Adelicia acklen biography of albert einstein
Adelicia Acklen - [1].
Andrew Johnson · Andrew Johnson National.
Adelicia Acklen, "the mistress of Belmont," was one of the wealthiest and most interesting women of the antebellum south. She was the daughter of Oliver Bliss Hayes , a prominent Nashville lawyer, judge, Presbyterian minister, land speculator, and cousin to President Rutherford B. Her mother was Sarah Clements Hightower Hayes — Born in Nashville, Tennessee in , she was engaged at age 17 to Alphonse Gibbs when he precipitously died.
Five years later in she married a year old wealthy cotton planter and slave-trader, Isaac Franklin. They were married for seven years with four children all died in childhood when Isaac died of a stomach virus while tending to his plantations in Louisiana. Adelicia was left with an inheritance of one million dollars that included seven Louisiana cotton plantations, the two-thousand-acre Fairvue Plantation in Gallatin, Tennessee, more than 50, acres of undeveloped land in Texas, stocks and bonds, and slaves.
See The Slaves of Isaac Franklin. Adelicia married her second husband, Colonel Joseph A. Acklen , in Joseph, a handsome attorney from Huntsville, Alabama, didn't quite sweep Adelicia off her feet; two days before they were to be married, Adelicia presented Joseph with a prenuptial agreement specifying that she would be sole owner and final authority over all the properties she brought into the marriage.
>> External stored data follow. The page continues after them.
Definition GroupChatUpdate_try_from (item : proto.GroupChangeChatUpdate_Update_Update) : outcome GroupUpdateError GroupChatUpdate :=
  match item with
  | proto.GroupChangeChatUpdate_Update_genericGroupUpdate m => GenericGroupUpdate_try_from m
  | proto.GroupChangeChatUpdate_Update_groupCreationUpdate m => GroupCreationUpdate_try_from m
  | proto.GroupChangeChatUpdate_Update_groupNameUpdate m => GroupNameUpdate_try_from m
  | proto.GroupChangeChatUpdate_Update_groupAvatarUpdate m => GroupAvatarUpdate_try_from m
  | proto.GroupChangeChatUpdate_Update_groupDescriptionUpdate m => GroupDescriptionUpdate_try_from m
  | proto.GroupChangeChatUpdate_Update_groupMembershipAccessLevelChangeUpdate m => GroupMembershipAccessLevelChangeUpdate_try_from m
  | proto.GroupChangeChatUpdate_Update_groupAttributesAccessLevelChangeUpdate m => GroupAttributesAccessLevelChangeUpdate_try_from m
  | proto.GroupChangeChatUpdate_Update_groupAnnouncementOnlyChangeUpdate m => GroupAnnouncementOnlyChangeUpdate_try_from m
  | proto.GroupChangeChatUpdate_Update_groupAdminStatusUpdate m => GroupAdminStatusUpdate_try_from m
  | proto.GroupChangeChatUpdate_Update_groupMemberLeftUpdate m => GroupMemberLeftUpdate_try_from m
  | proto.GroupChangeChatUpdate_Update_groupMemberRemovedUpdate m => GroupMemberRemovedUpdate_try_from m
  | proto.GroupChangeChatUpdate_Update_selfInvitedToGroupUpdate m => SelfInvitedToGroupUpdate_try_from m
  | proto.GroupChangeChatUpdate_Update_selfInvitedOtherUserToGroupUpdate m => SelfInvitedOtherUserToGroupUpdate_try_from m
  | proto.GroupChangeChatUpdate_Update_groupUnknownInviteeUpdate m => GroupUnknownInviteeUpdate_try_from m
  | proto.GroupChangeChatUpdate_Update_groupInvitationAcceptedUpdate m => GroupInvitationAcceptedUpdate_try_from m
  | proto.GroupChangeChatUpdate_Update_groupInvitationDeclinedUpdate m => GroupInvitationDeclinedUpdate_try_from m
  | proto.GroupChangeChatUpdate_Update_groupMemberJoinedUpdate m => GroupMemberJoinedUpdate_try_from m
  | proto.GroupChangeChatUpdate_Update_groupMemberAddedUpdate m => 
      result ← GroupMemberAddedUpdate_try_from m;
      match result with
      | GroupChatUpdate_GroupMemberAddedUpdate _ _ inviterAci hadOpenInvitation =>
          if is_some inviterAci && negb (no_validation hadOpenInvitation)
          then Err (mkGroupUpdateError "GroupMemberAddedUpdate" "inviterAci" GroupUpdateFieldError_InviterMismatch)
          else Ok result
      | _ => Panic
      end
  | proto.GroupChangeChatUpdate_Update_groupSelfInvitationRevokedUpdate m => GroupSelfInvitationRevokedUpdate_try_from m
  | proto.GroupChangeChatUpdate_Update_groupInvitationRevokedUpdate m => GroupInvitationRevokedUpdate_try_from m
  | proto.GroupChangeChatUpdate_Update_groupJoinRequestUpdate m => GroupJoinRequestUpdate_try_from m
  | proto.GroupChangeChatUpdate_Update_groupJoinRequestApprovalUpdate m => GroupJoinRequestApprovalUpdate_try_from m
  | proto.GroupChangeChatUpdate_Update_groupJoinRequestCanceledUpdate m => GroupJoinRequestCanceledUpdate_try_from m
  | proto.GroupChangeChatUpdate_Update_groupInviteLinkResetUpdate m => GroupInviteLinkResetUpdate_try_from m
  | proto.GroupChangeChatUpdate_Update_groupInviteLinkEnabledUpdate m => GroupInviteLinkEnabledUpdate_try_from m
  | proto.GroupChangeChatUpdate_Update_groupInviteLinkAdminApprovalUpdate m => GroupInviteLinkAdminApprovalUpdate_try_from m
  | proto.GroupChangeChatUpdate_Update_groupInviteLinkDisabledUpdate m => GroupInviteLinkDisabledUpdate_try_from m
  | proto.GroupChangeChatUpdate_Update_groupMemberJoinedByLinkUpdate m => GroupMemberJoinedByLinkUpdate_try_from m
  | proto.GroupChangeChatUpdate_Update_groupV2MigrationUpdate m => GroupV2MigrationUpdate_try_from m
  | proto.GroupChangeChatUpdate_Update_groupV2MigrationSelfInvitedUpdate m => GroupV2MigrationSelfInvitedUpdate_try_from m
  | proto.GroupChangeChatUpdate_Update_groupV2MigrationInvitedMembersUpdate m => GroupV2MigrationInvitedMembersUpdate_try_from m
  | proto.GroupChangeChatUpdate_Update_groupV2MigrationDroppedMembersUpdate m => GroupV2MigrationDroppedMembersUpdate_try_from m
  | proto.GroupChangeChatUpdate_Update_groupSequenceOfRequestsAndCancelsUpdate m => GroupSequenceOfRequestsAndCancelsUpdate_try_from m
  | proto.GroupChangeChatUpdate_Update_groupExpirationTimerUpdate m => GroupExpirationTimerUpdate_try_from m
  end.

(** ** Errors of chat items (chat.rs and the messages above it) *)

Inductive SimpleChatUpdate :=
| JoinedSignal | IdentityUpdate | IdentityVerified | IdentityDefault | ChangeNumber | EndSession | ChatSessionRefresh | BadDecrypt
| PaymentsActivated | PaymentActivationRequest | UnsupportedProtocolMessage | ReleaseChannelDonationRequest | ReportedSpam | Blocked
| Unblocked | MessageRequestAccepted.
Inductive ViewOnceMessageError := ViewOnceMessageError_Attachment (e : MessageAttachmentError) | ViewOnceMessageError_Reaction (e : ReactionError).
Inductive VoiceMessageError :=
| VoiceMessageError_Attachment (e : MessageAttachmentError)
| VoiceMessageError_UnexpectedField (which : string)
| VoiceMessageError_WrongAttachmentsCount (n : nat)
| VoiceMessageError_WrongAttachmentType (f : proto.MessageAttachment_Flag)
| VoiceMessageError_Quote (e : QuoteError)
| VoiceMessageError_Reaction (e : ReactionError).
Inductive DirectStoryReplyError :=
| DirectStoryReplyError_MissingReply
| DirectStoryReplyError_EmptyText
| DirectStoryReplyError_Text (e : TextError)
| DirectStoryReplyError_LongText (e : FilePointerError)
| DirectStoryReplyError_EmptyEmoji
| DirectStoryReplyError_Reaction (e : ReactionError).
Inductive OutgoingSendError :=
| OutgoingSendError_UnknownRecipient (id : RecipientId)
| OutgoingSendError_InvalidRecipient (id : RecipientId) (k : DestinationKind)
| OutgoingSendError_SendStatusMissing
| OutgoingSendError_InvalidTimestamp (id : RecipientId) (e : TimestampError).
Inductive InvalidExpiration :=
| InvalidExpiration_TooSoon (expires_at backup_time : Timestamp)
| InvalidExpiration_TooShort (expiration_duration : Duration)
| InvalidExpiration_NotAllowedForPurpose (p : Purpose).
(** The discriminants of [Direction] and [ChatItemMessage]. *)
Inductive DirectionDiscriminants := Direction_is_Incoming | Direction_is_Outgoing | Direction_is_Directionless.
#[export] Instance DirectionDiscriminants_eq_dec : EqDecision DirectionDiscriminants.
Proof. solve_decision. Defined.
Inductive ChatItemMessageDiscriminants :=
| Message_is_Standard | Message_is_Contact | Message_is_Voice | Message_is_Sticker | Message_is_RemoteDeleted | Message_is_Update
| Message_is_PaymentNotification | Message_is_GiftBadge | Message_is_ViewOnce | Message_is_DirectStoryReply | Message_is_Poll.
#[export] Instance ChatItemMessageDiscriminants_eq_dec : EqDecision ChatItemMessageDiscriminants.
Proof. solve_decision. Defined.

Inductive ChatItemError :=
| NoChatForItem
| AuthorNotFound (id : RecipientId)
| InvalidAuthor (id : RecipientId) (k : DestinationKind)
| IncomingMessageFromSelf
| OutgoingMessageFrom (id : RecipientId) (k : DestinationKind)
| IncomingMessageFromContactWithoutAciOrE164 (id : RecipientId)
| MissingItem
| StandardMessageIsEmpty
| ChatItemError_Text (e : TextError)
| LongText (e : FilePointerError)
| LongTextWithoutBody
| ChatItemError_Quote (e : QuoteError)
| ChatItemError_Link (e : LinkPreviewError)
| ChatItemError_Reaction (e : ReactionError)
| ChatItemError_Payment (e : PaymentError)
| UpdateIsEmpty
| ChatItemError_Call (e : CallError)
| GroupChangeIsEmpty
| GroupChangeUpdateIsEmpty (i : nat)
| ChatItemError_GroupUpdate (e : GroupUpdateError)
| StickerMessageMissingSticker
| ChatItemError_StickerMessage (e : MessageStickerError)
| ChatItemError_GiftBadge (e : GiftBadgeError)
| ChatItemError_ViewOnce (e : ViewOnceMessageError)
| ChatItemError_DirectStoryReply (e : DirectStoryReplyError)
| NoDirection
| DirectionlessMessage
| UpdateMessageShouldBeDirectionless
| ChatItemError_Outgoing (e : OutgoingSendError)
| ChatItemError_Attachment (e : MessageAttachmentError)
| ChatItemError_ContactAttachment (e : ContactAttachmentError)
| ChatUpdateUnknown
| ChatItemError_VoiceMessage (e : VoiceMessageError)
| ExpirationMismatch
| ExpirationNotStarted
| ChatItemError_InvalidExpiration (e : InvalidExpiration)
| RevisionWithMismatchedAuthor (id id' : RecipientId)
| RevisionWithMismatchedDirection (d d' : DirectionDiscriminants)
| RevisionWithMismatchedMessageType (t t' : ChatItemMessageDiscriminants)
| NonStandardMessageHasRevisions
| RevisionContainsRevisions
| ProfileChangeMissingNames
| LearnedProfileIsEmpty
| ChatUpdateNotFromContact (u : SimpleChatUpdate)
| ChatUpdateNotFromAci (u : SimpleChatUpdate)
| ChatUpdateNotFromSelf (u : SimpleChatUpdate)
| DonationRequestNotFromReleaseNotesRecipient
| GroupUpdateNotFromContact
| ExpirationTimerChangeNotFromContact
| ProfileChangeNotFromContact
| ThreadMergeNotFromAci
| SessionSwitchoverFromReleaseNotes
| CallNotFromContact
| LearnedProfileUpdateNotFromContact
| MessageFromContactInWrongIndividualChat
| MessageFromContactInNoteToSelf
| MessageFromContactInReleaseNotes
| ReleaseNoteMessageNotInReleaseNoteChat (k : DestinationKind)
| PaymentNotificationNotInContactThread (k : DestinationKind)
| DirectStoryReplyNotInContactThread (k : DestinationKind)
| ChatUpdateNotInContactThread (u : SimpleChatUpdate)
| UnexpectedUpdateInReleaseNotes
| DonationRequestNotInReleaseNotesChat
| GroupUpdateNotInGroupThread
| ExpirationTimerChangeNotInContactThread
| ThreadMergeNotInContactThread
| SessionSwitchoverNotInContactThread
| IndividualCallNotInContactThread
| GroupCallNotInGroupThread
| ChatItemError_InvalidE164
| ChatItemError_InvalidTimestamp (e : TimestampError)
| InvalidPoll (e : PollError)
| PollNotInGroup (k : DestinationKind)
| PollTerminateNotInGroup (k : DestinationKind)
| PollTerminateNotFromContact.

(** ** The messages with reactions *)

Record ContactMessage (R : Type) := mkContactMessage { cm_contact : ContactAttachment; cm_reactions : ReactionSet R }.
Arguments mkContactMessage {_} _ _.
Record StickerMessage (R : Type) := mkStickerMessage { sm_reactions : ReactionSet R; sm_sticker : MessageSticker }.
Arguments mkStickerMessage {_} _ _.
Record ViewOnceMessage (R : Type) := mkViewOnceMessage { vo_attachment : option MessageAttachment; vo_reactions : ReactionSet R }.
Arguments mkViewOnceMessage {_} _ _.
Arguments vo_attachment {_} _.
Record VoiceMessage (R : Type) := mkVoiceMessage { vm_quote : option (Quote R); vm_reactions : ReactionSet R; vm_attachment : MessageAttachment }.
Arguments mkVoiceMessage {_} _ _ _.
Inductive DirectStoryReplyContent :=
| DirectStoryReply_Text (body : MessageText) (long_text : option FilePointer) | DirectStoryReply_Emoji (emoji : string).
Record DirectStoryReplyMessage (R : Type) := mkDirectStoryReplyMessage { ds_content : DirectStoryReplyContent; ds_reactions : ReactionSet R }.
Arguments mkDirectStoryReplyMessage {_} _ _.
Record StandardMessage (R : Type) := mkStandardMessage {
  st_text : option MessageText;
  st_quote : option (Quote R);
  st_attachments : list MessageAttachment;
  st_reactions : ReactionSet R;
  st_link_previews : list LinkPreview;
  st_long_text : option FilePointer
}.
Arguments mkStandardMessage {_} _ _ _ _ _ _.
Arguments st_text {_} _.
Arguments st_attachments {_} _.
Arguments st_long_text {_} _.

Section Messages.
Context {R : Type} (lookup_pair : RecipientId -> option (MinimalRecipientData * R)).

Definition ContactMessage_try_from (self : proto.ContactMessage) : outcome ChatItemError (ContactMessage R) :=
  let '(proto.mkContactMessage contact reactions) := self in
  reactions ← map_err ChatItemError_Reaction (ReactionSet_try_from lookup_pair reactions);
  contact ← ok_or (ChatItemError_ContactAttachment ContactAttachmentError_Missing) contact;
  contact ← map_err ChatItemError_ContactAttachment (ContactAttachment_try_from contact);
  Ok (mkContactMessage contact reactions).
The couple began immediate construction of Belmont completed in , a twenty-thousand-square-foot summer villa, with 36 rooms, including an art gallery, conservatories, lavish gardens, aviary, lake and zoo. The Acklen's with their four surviving children two died in childhood lived a sumptuous lifestyle, traveling between Belmont in the summer and their Louisiana plantations in the winter.
Joseph was a superb businessman and plantation manager, who gave up his law practice to manage the family businesses, to triple his wife's fortune by Joseph died in at the Angola Plantation in Louisiana, age 47, a carriage accident during the Civil War, and shortly thereafter Adelicia journeyed to Louisiana in an attempt to save the nearly 3, bales of cotton stranded on the Acklen plantations.